I feel for proprietary vendors. Their very business model is their biggest inhibitor to fast growth and global adoption. Maybe they should try open source.

Matt Asay Contributing Writer
Matt Asay is a veteran technology columnist who has written for CNET, ReadWrite, and other tech media. Asay has also held a variety of executive roles with leading mobile and big data software companies.
Matt Asay

I was thinking through the open source diffusion model over the last few days, and put together this slide. It's not groundbreaking by any stretch (Larry Augustin and John Roberts are much more articulate on this point than I am), but it reflects the way open source spreads.



On the open source side, you start with users and then convert them into customers. On the proprietary side, you start with marketing and sales to create customers. No users until they pay.

The key point here is in the difference in focus. Both groups - proprietary and open source - care about customers. You have to or you go out of business. Nothing revolutionary in caring about customers.
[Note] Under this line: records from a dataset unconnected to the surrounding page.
(* ===== verification/KeyDB.v ===== *)
(** * The credential tables and their SQL (internal/db)

    environment_keys, personal_keys, user_limits and key_grants as finite
    maps over their primary keys, one definition per helper of internal/db
    that reads or writes them.  Each helper takes the statement's now() and a
    [Fault] saying whether the server failed before or after the statement
    took effect (an acknowledgement can be lost), and returns Go's
    [(value, error)] with the table it leaves.  UNIQUE, CHECK and partial
    unique indexes of db/migrations are enforced by the inserts. *)

From S2P Require Import Prelude Keys.

Open Scope string_scope.
Open Scope list_scope.

(** ** Errors of the driver *)

(** A server error carries a SQLSTATE and a constraint name; anything else
    (a closed connection, a cancelled context) does not. *)
Inductive PgErr : Type :=
| PgError (Code ConstraintName : string)
| OtherErr.

(** What a helper returns: transient classes raw, the rest wrapped with the
    helper's name. errors.As sees through the wrapping. *)
Inductive DbErr : Type :=
| DbRaw (e : PgErr)
| DbWrapped (op : string) (e : PgErr).

#[global] Instance PgErr_eq_dec : EqDecision PgErr.
Proof. solve_decision. Defined.
#[global] Instance DbErr_eq_dec : EqDecision DbErr.
Proof. solve_decision. Defined.

Definition pg_of (e : DbErr) : PgErr := match e with DbRaw e | DbWrapped _ e => e end.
But the proprietary world has a model that puts it at a disadvantage with open source. (Yes, Savio, I know. Stop that smirking! :-) It's insistence on hoarding IP means that the only way to goose adoption is through hefty sales and marketing costs. Free, as it turns out, is a great price to encourage distribution.

Don't believe me? Ask Javier at Hyperic what kind of response he's had to releasing his product under the GPL. Or take a look at Alfresco's spread of its web content management product since its launch earlier this year. Over 8,000 installations (active) in just three months of having a stable product out:


You don't get that kind of spread if the fundamental premise behind your distribution process is hoard first, give (in highly limited fashion) later. Let freedom ring.